The paper by Wasserthal et al. [8] is the only published deep learning method of WM tract segmentation that we are aware of. Our test DC of the right CST (\(DC=0.77\)) is lower than that reported in [8] (\(DC=0.83\)). The main differences between two works are: they takes high resolution (7T) based input and semi-manual annotated reference, stacks four 2D models and is tested on only 5 subjects; while ours is applicable for a low-resolution dataset (1.5T), uses one 3D model and tested on a train-independent cohort of 1036 subjects. We suspect that the differences in the quality of the reference standard and the data are the main causes of this performance difference.

A limitation of our method is that we take a single tract ROI. This is mainly because of the large whole input size of 210 \(\times \) 211 \(\times \) 123 \(\times \) 6 and the limitation of 3D convolution, which used for preserving the continuity of the tract. Another limitation is our low quality reference standard. Validation is difficult since the semi-manual annotation can not be obtained for such a large dataset.

For future work, our method will be applied in a dementia population.
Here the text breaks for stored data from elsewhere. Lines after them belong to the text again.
Definition upd_heap h (buffer : option block) (count capacity : Z) : zenit_heap_t C :=
  mk_heap_t (hp_self h) buffer (hp_elem_size h) count capacity (hp_compare h) (hp_allocator h).

Fixpoint sift_up (fuel : nat) h (idx : Z) : outcome (zenit_heap_t C) :=
  if decide (0 < idx) then
    match fuel with
    | O => NoFuel
    | S fuel =>
        let parent := u64 (idx - 1) / 2 in
        let! x := elem_at (hp_buffer h) (hp_elem_size h) idx in
        let! y := elem_at (hp_buffer h) (hp_elem_size h) parent in
        if decide (hp_compare h x y <= 0) then Ret h
        else
          let! buf := swap_elements (hp_buffer h) (hp_elem_size h) idx parent in
          sift_up fuel (upd_heap h buf (hp_count h) (hp_capacity h)) parent
    end
  else Ret h.

(** One of the two guarded updates of [largest] in [sift_down]. *)
Definition pick_larger h (child largest : Z) : outcome Z :=
  if decide (child < hp_count h) then
    let! x := elem_at (hp_buffer h) (hp_elem_size h) child in
    let! y := elem_at (hp_buffer h) (hp_elem_size h) largest in
    if decide (0 < hp_compare h x y) then Ret child else Ret largest
  else Ret largest.

Fixpoint sift_down (fuel : nat) h (idx : Z) : outcome (zenit_heap_t C) :=
  match fuel with
  | O => NoFuel
  | S fuel =>
      let left := u64 (2 * idx + 1) in
      let right := u64 (2 * idx + 2) in
      let! largest := pick_larger h left idx in
      let! largest := pick_larger h right largest in
      if decide (largest = idx) then Ret h
      else
        let! buf := swap_elements (hp_buffer h) (hp_elem_size h) idx largest in
        sift_down fuel (upd_heap h buf (hp_count h) (hp_capacity h)) largest
  end.

Definition realloc_buffer h (new_cap : Z) c : outcome (zenit_error_t * zenit_heap_t C * C) :=
  let! (new_buf, c1) := zenit_allocator_realloc (hp_allocator h) (hp_buffer h)
                          (u64 (hp_capacity h * hp_elem_size h))
                          (u64 (new_cap * hp_elem_size h)) c in
  match new_buf with
  | None => Ret (ZENIT_ERROR_ALLOC, h, c1)
  | Some _ => Ret (ZENIT_OK, upd_heap h new_buf (hp_count h) new_cap, c1)
  end.

Definition grow (fuel : nat) h (min_capacity : Z) c
    : outcome (zenit_error_t * zenit_heap_t C * C) :=
  let! new_cap := grow15 fuel (hp_capacity h) min_capacity in
  realloc_buffer h new_cap c.

Definition zenit_heap_create_with_capacity_and_allocator (elem_size : Z)
    (compare : option (bytes -> bytes -> Z)) (capacity : Z) a c : option (zenit_heap_t C) * C :=
  match compare with
  | None => (None, c)
  | Some cmp =>
      if decide (elem_size = 0 \/ capacity = 0) then (None, c)
      else
        match alloc_fn a SIZEOF_HEAP c with
        | (None, c1) => (None, c1)
        | (Some h, c1) =>
            match alloc_fn a (u64 (capacity * elem_size)) c1 with
            | (None, c2) => (None, free_fn a (Some (b_addr h)) c2)
            | (buffer, c2) => (Some (mk_heap_t (b_addr h) buffer elem_size 0 capacity cmp a), c2)
            end
        end
  end.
We will tackle the computation limitation of taking whole brain volume as input.

We conclude that our direct WM tract segmentation method has very good reproducibility and comparable performance to the reference standard. This is the first deep learning based method of WM tract segmentation developed on such a large-scale dataset. Our method can lead toward a faster, more lightweight way of diffusion measures analysis, thereby, reducing the time-consuming of segmentation, the complexity of pipeline setting and the required storage space.